Task description
Set down the listing below verbatim, but only from its first line through the line containing "(** ** The machine: [run".

(Dataset Opens)

(* ===== verification/Bpf.v ===== *)
(** * Capture filters: [generateSynAckFilter] and [generateUdpFilter]

    The filters are programs for the kernel's packet-filter machine, which is
    not part of the repository: [BPFMachine] is what its documentation says of
    the instructions the program emits, and [interpreter] is an instance. *)

From S2P Require Import Prelude.

Record BPFInstruction : Type := mkInstr { Op : Z; Jt : Z; Jf : Z; K : Z }.

Inductive LinkType : Type :=
| LinkTypeEthernet | LinkTypeNull | LinkTypeLoop | LinkTypeRaw | LinkTypeOther (n : Z).

#[export] Instance LinkType_eq_dec : EqDecision LinkType.
Proof. solve_decision. Defined.

Definition baseOffset (linkType : LinkType) : Z :=
  match linkType with
  | LinkTypeEthernet => 14
  | LinkTypeNull | LinkTypeLoop => 4
  | LinkTypeRaw => 0
  | LinkTypeOther _ => 14
  end.

Definition generateSynAckFilter (linkType : LinkType) : list BPFInstruction :=
  let base := baseOffset linkType in
  (if decide (linkType = LinkTypeEthernet)
   then [mkInstr 0x28 0 0 12; mkInstr 0x15 0 8 0x0800]
   else [mkInstr 0x30 0 0 base; mkInstr 0x54 0 0 0xf0; mkInstr 0x15 0 7 0x40]) ++
  [mkInstr 0x30 0 0 (base + 9); mkInstr 0x15 0 6 6] ++
  [mkInstr 0x28 0 0 (base + 6); mkInstr 0x45 4 0 0x1fff] ++
  [mkInstr 0xb1 0 0 base] ++
  [mkInstr 0x50 0 0 (base + 13); mkInstr 0x54 0 0 18; mkInstr 0x15 0 1 18] ++
  [mkInstr 0x06 0 0 0x00040000; mkInstr 0x06 0 0 0x00000000].

Definition generateUdpFilter (linkType : LinkType) : list BPFInstruction :=
  let base := baseOffset linkType in
  (if decide (linkType = LinkTypeEthernet)
   then [mkInstr 0x28 0 0 12; mkInstr 0x15 0 3 0x0800]
   else [mkInstr 0x30 0 0 base; mkInstr 0x54 0 0 0xf0; mkInstr 0x15 0 3 0x40]) ++
  [mkInstr 0x30 0 0 (base + 9); mkInstr 0x15 0 1 17] ++
  [mkInstr 0x06 0 0 0x00040000; mkInstr 0x06 0 0 0x00000000].

(** Loads of the machine; [None] is a load beyond the end of the packet, on
    which the machine rejects. *)
Definition ldb (pkt : bytes) (k : Z) : option Z :=
  if 0 <=? k then pkt !! Z.to_nat k else None.
Definition ldh (pkt : bytes) (k : Z) : option Z :=
  hi ← ldb pkt k; lo ← ldb pkt (k + 1); Some (be16 hi lo).

(** ** The machine: [run prog pc a x pkt] is the value the program returns from
    the instruction [pc] on, with accumulator [a] and index register [x]. *)
Class BPFMachine : Type := {
  run : list BPFInstruction → nat → Z → Z → bytes → Z;
  run_ldh prog pc a x pkt k : prog !! pc = Some (mkInstr 0x28 0 0 k) →
    run prog pc a x pkt =
      match ldh pkt k with Some v => run prog (S pc) v x pkt | None => 0 end;
  run_ldb prog pc a x pkt k : prog !! pc = Some (mkInstr 0x30 0 0 k) →
    run prog pc a x pkt =
      match ldb pkt k with Some v => run prog (S pc) v x pkt | None => 0 end;
  run_ldb_ind prog pc a x pkt k : prog !! pc = Some (mkInstr 0x50 0 0 k) →
    run prog pc a x pkt =
      match ldb pkt (x + k) with Some v => run prog (S pc) v x pkt | None => 0 end;
  run_msh prog pc a x pkt k : prog !! pc = Some (mkInstr 0xb1 0 0 k) →
    run prog pc a x pkt =
      match ldb pkt k with
      | Some v => run prog (S pc) a (4 * Z.land v 0x0f) pkt
      | None => 0
      end;
  run_and prog pc a x pkt k : prog !! pc = Some (mkInstr 0x54 0 0 k) →
    run prog pc a x pkt = run prog (S pc) (Z.land a k) x pkt;
  run_jeq prog pc a x pkt jt jf k : prog !! pc = Some (mkInstr 0x15 jt jf k) →
    run prog pc a x pkt =
      run prog (S pc + Z.to_nat (if a =? k then jt else jf)) a x pkt;
  run_jset prog pc a x pkt jt jf k : prog !! pc = Some (mkInstr 0x45 jt jf k) →
    run prog pc a x pkt =
      run prog (S pc + Z.to_nat (if Z.land a k =? 0 then jf else jt)) a x pkt;
  run_ret prog pc a x pkt k : prog !! pc = Some (mkInstr 0x06 0 0 k) →
    run prog pc a x pkt = k;
}.

(** Whether a packet passes the filter. *)
Definition accepts `{BPFMachine} (prog : list BPFInstruction) (pkt : bytes) : bool :=
  negb (run prog 0 0 0 pkt =? 0).

(** ** What the filters accept *)
Section Filters.
Context `{BPFMachine}.

Ltac bpf_step :=
  first
    [ erewrite run_ldh by reflexivity | erewrite run_ldb by reflexivity
    | erewrite run_ldb_ind by reflexivity | erewrite run_msh by reflexivity
    | erewrite run_and by reflexivity | erewrite run_jeq by reflexivity
    | erewrite run_jset by reflexivity | erewrite run_ret by reflexivity ];
  repeat match goal with
  | E : ldh ?p ?k = _ |- context [ldh ?p ?k] => rewrite E
  | E : ldb ?p ?k = _ |- context [ldb ?p ?k] => rewrite E
  | E : ?a = ?b |- context [?a =? ?b] => rewrite (proj2 (Z.eqb_eq a b) E)
  | E : ?a ≠ ?b |- context [?a =? ?b] => rewrite (proj2 (Z.eqb_neq a b) E)
  end;
  try match goal with
  | |- context [if ?a =? ?b then _ else _] => destruct (Z.eqb_spec a b)
  end;
  cbn [Nat.add Z.to_nat Pos.to_nat Pos.iter_op Z.eqb negb].


(** On a link without EtherType, a packet whose byte at the offset of the IP
    header is no IPv4 version is rejected by the UDP filter. *)
Lemma udp_filter_rejects_version (linkType : LinkType) (pkt : bytes) (v : Z) :
  linkType ≠ LinkTypeEthernet → ldb pkt (baseOffset linkType) = Some v → Z.land v 0xf0 ≠ 0x40 →
  accepts (generateUdpFilter linkType) pkt = false.
Proof.
  intros Hne Hv Hn. unfold accepts, generateUdpFilter. rewrite decide_False by done. cbn [app].
  repeat bpf_step; done.
Qed.

(** The SYN/ACK filter lets through every SYN/ACK it is meant to capture:
    an unfragmented IPv4 TCP packet whose flags have both bits set. (What it
    rejects is narrower than meant, see [synack_filter_leaks].) *)
Theorem synack_filter_complete (linkType : LinkType) (pkt : bytes) (net proto frag ihl flags : Z) :
  let base := baseOffset linkType in
  (if decide (linkType = LinkTypeEthernet) then ldh pkt 12 = Some net ∧ net = 0x0800
   else ldb pkt base = Some net ∧ Z.land net 0xf0 = 0x40) →
  ldb pkt (base + 9) = Some proto → proto = 6 →
  ldh pkt (base + 6) = Some frag → Z.land frag 0x1fff = 0 →
  ldb pkt base = Some ihl → ldb pkt (4 * Z.land ihl 0x0f + (base + 13)) = Some flags →
  Z.land flags 18 = 18 →
  accepts (generateSynAckFilter linkType) pkt = true.
Proof.
  cbv zeta. intros Hnet Hproto -> Hfrag Hf0 Hihl Hflags Hsa.
  unfold accepts, generateSynAckFilter. set (b := baseOffset linkType) in *. clearbody b.
  destruct (decide (linkType = LinkTypeEthernet)) as [-> | Hne]; cbn [app];
    destruct Hnet as [Hn1 Hn2]; repeat bpf_step; simplify_eq; done.
Qed.

(** The jumps the comments send to the final reject land one instruction
    early, on the accept: an Ethernet frame that is not IPv4 is captured, and
    so is an IPv4 packet that is not TCP or is a fragment. *)
Lemma synack_filter_leaks pkt net :
  ldh pkt 12 = Some net → net ≠ 0x0800 →
  accepts (generateSynAckFilter LinkTypeEthernet) pkt = true.
Proof.
  intros Hn Hne. unfold accepts, generateSynAckFilter. simpl.
  repeat bpf_step; done.
Qed.

Lemma synack_filter_leaks_fragments pkt frag :
  ldh pkt 12 = Some 0x0800 → ldb pkt (14 + 9) = Some 6 → ldh pkt (14 + 6) = Some frag →
  Z.land frag 0x1fff ≠ 0 →
  accepts (generateSynAckFilter LinkTypeEthernet) pkt = true.
Proof.
  intros H1 H2 H3 H4. unfold accepts, generateSynAckFilter. simpl.
  repeat bpf_step; done.
Qed.
End Filters.

(** ** An instance: jumps only go forward, so the length of the program bounds
    the steps. *)
Definition exec (next : nat → Z → Z → Z) (i : BPFInstruction) (pc : nat) (a x : Z)
    (pkt : bytes) : Z :=
  let load o f := match o with Some v => f v | None => 0 end in
  if Op i =? 0x28 then load (ldh pkt (K i)) (λ v, next (S pc) v x)
  else if Op i =? 0x30 then load (ldb pkt (K i)) (λ v, next (S pc) v x)
  else if Op i =? 0x50 then load (ldb pkt (x + K i)) (λ v, next (S pc) v x)
  else if Op i =? 0xb1 then load (ldb pkt (K i)) (λ v, next (S pc) a (4 * Z.land v 0x0f))
  else if Op i =? 0x54 then next (S pc) (Z.land a (K i)) x
  else if Op i =? 0x15 then next (S pc + Z.to_nat (if (a =? K i)%Z then Jt i else Jf i))%nat a x
  else if Op i =? 0x45 then
    next (S pc + Z.to_nat (if (Z.land a (K i) =? 0)%Z then Jf i else Jt i))%nat a x
  else if Op i =? 0x06 then K i
  else 0.

Fixpoint interp (fuel : nat) (prog : list BPFInstruction) (pc : nat) (a x : Z) (pkt : bytes) : Z :=
  match fuel with
  | O => 0
  | S fuel =>
    match prog !! pc with
    | None => 0
    | Some i => exec (λ pc a x, interp fuel prog pc a x pkt) i pc a x pkt
    end
  end.

Lemma exec_ext f g i pc a x pkt :
  (∀ pc' a x, (pc < pc')%nat → f pc' a x = g pc' a x) →
  exec f i pc a x pkt = exec g i pc a x pkt.
Proof. intros Hfg. unfold exec. repeat case_match; auto; apply Hfg; lia. Qed.

Lemma interp_fuel prog pc a x pkt n m :
  (length prog - pc < n)%nat → (length prog - pc < m)%nat →
  interp n prog pc a x pkt = interp m prog pc a x pkt.
Proof.
  revert pc a x m. induction n as [| n IH]; intros pc a x m Hn Hm; [lia |].
  destruct m as [| m]; [lia |]. simpl. destruct (prog !! pc) as [i |] eqn:Hi; [| done].
  apply lookup_lt_Some in Hi. apply exec_ext. intros pc' a' x' Hlt. apply IH; lia.
Qed.

Lemma interp_at prog pc a x pkt i :
  prog !! pc = Some i →
  interp (S (length prog)) prog pc a x pkt =
  exec (λ pc a x, interp (S (length prog)) prog pc a x pkt) i pc a x pkt.
Proof.
  intros Hi. transitivity (exec (λ pc a x, interp (length prog) prog pc a x pkt) i pc a x pkt).
  { simpl. by rewrite Hi. }
  apply exec_ext. intros pc' a' x' Hlt.
  apply lookup_lt_Some in Hi. apply interp_fuel; lia.
Qed.

#[export] Instance interpreter : BPFMachine.
Proof.
  refine {| run prog pc a x pkt := interp (S (length prog)) prog pc a x pkt |};
    intros; by erewrite interp_at by done.
Defined.

(** ** Witness: a SYN/ACK over raw IP *)
Definition raw_syn_ack : bytes :=
  [0x45; 0; 0; 40; 0; 0; 0x40; 0; 52; 6; 0; 0; 8; 8; 8; 8; 10; 0; 0; 2;
   1; 187; 0x30; 0x39; 0; 0; 0; 1; 0; 0; 0; 1; 0x50; 0x12; 0; 0; 0; 0; 0; 0].

Lemma synack_filter_complete_witness :
  accepts (generateSynAckFilter LinkTypeRaw) raw_syn_ack = true.
Proof.
  apply (synack_filter_complete LinkTypeRaw raw_syn_ack 0x45 6 0x4000 0x45 0x12);
    by vm_compute.
Defined.

Definition raw_udp : bytes :=
  [0x45; 0; 0; 28; 0; 0; 0; 0; 52; 17; 0; 0; 8; 8; 8; 8; 10; 0; 0; 2; 0; 53; 0x30; 0x39; 0; 8; 0; 0].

(Dataset Closes)

Solution to this task
(* ===== verification/Bpf.v ===== *)
(** * Capture filters: [generateSynAckFilter] and [generateUdpFilter]

    The filters are programs for the kernel's packet-filter machine, which is
    not part of the repository: [BPFMachine] is what its documentation says of
    the instructions the program emits, and [interpreter] is an instance. *)

From S2P Require Import Prelude.

Record BPFInstruction : Type := mkInstr { Op : Z; Jt : Z; Jf : Z; K : Z }.

Inductive LinkType : Type :=
| LinkTypeEthernet | LinkTypeNull | LinkTypeLoop | LinkTypeRaw | LinkTypeOther (n : Z).

#[export] Instance LinkType_eq_dec : EqDecision LinkType.
Proof. solve_decision. Defined.

Definition baseOffset (linkType : LinkType) : Z :=
  match linkType with
  | LinkTypeEthernet => 14
  | LinkTypeNull | LinkTypeLoop => 4
  | LinkTypeRaw => 0
  | LinkTypeOther _ => 14
  end.

Definition generateSynAckFilter (linkType : LinkType) : list BPFInstruction :=
  let base := baseOffset linkType in
  (if decide (linkType = LinkTypeEthernet)
   then [mkInstr 0x28 0 0 12; mkInstr 0x15 0 8 0x0800]
   else [mkInstr 0x30 0 0 base; mkInstr 0x54 0 0 0xf0; mkInstr 0x15 0 7 0x40]) ++
  [mkInstr 0x30 0 0 (base + 9); mkInstr 0x15 0 6 6] ++
  [mkInstr 0x28 0 0 (base + 6); mkInstr 0x45 4 0 0x1fff] ++
  [mkInstr 0xb1 0 0 base] ++
  [mkInstr 0x50 0 0 (base + 13); mkInstr 0x54 0 0 18; mkInstr 0x15 0 1 18] ++
  [mkInstr 0x06 0 0 0x00040000; mkInstr 0x06 0 0 0x00000000].

Definition generateUdpFilter (linkType : LinkType) : list BPFInstruction :=
  let base := baseOffset linkType in
  (if decide (linkType = LinkTypeEthernet)
   then [mkInstr 0x28 0 0 12; mkInstr 0x15 0 3 0x0800]
   else [mkInstr 0x30 0 0 base; mkInstr 0x54 0 0 0xf0; mkInstr 0x15 0 3 0x40]) ++
  [mkInstr 0x30 0 0 (base + 9); mkInstr 0x15 0 1 17] ++
  [mkInstr 0x06 0 0 0x00040000; mkInstr 0x06 0 0 0x00000000].

(** Loads of the machine; [None] is a load beyond the end of the packet, on
    which the machine rejects. *)
Definition ldb (pkt : bytes) (k : Z) : option Z :=
  if 0 <=? k then pkt !! Z.to_nat k else None.
Definition ldh (pkt : bytes) (k : Z) : option Z :=
  hi ← ldb pkt k; lo ← ldb pkt (k + 1); Some (be16 hi lo).

(** ** The machine: [run prog pc a x pkt] is the value the program returns from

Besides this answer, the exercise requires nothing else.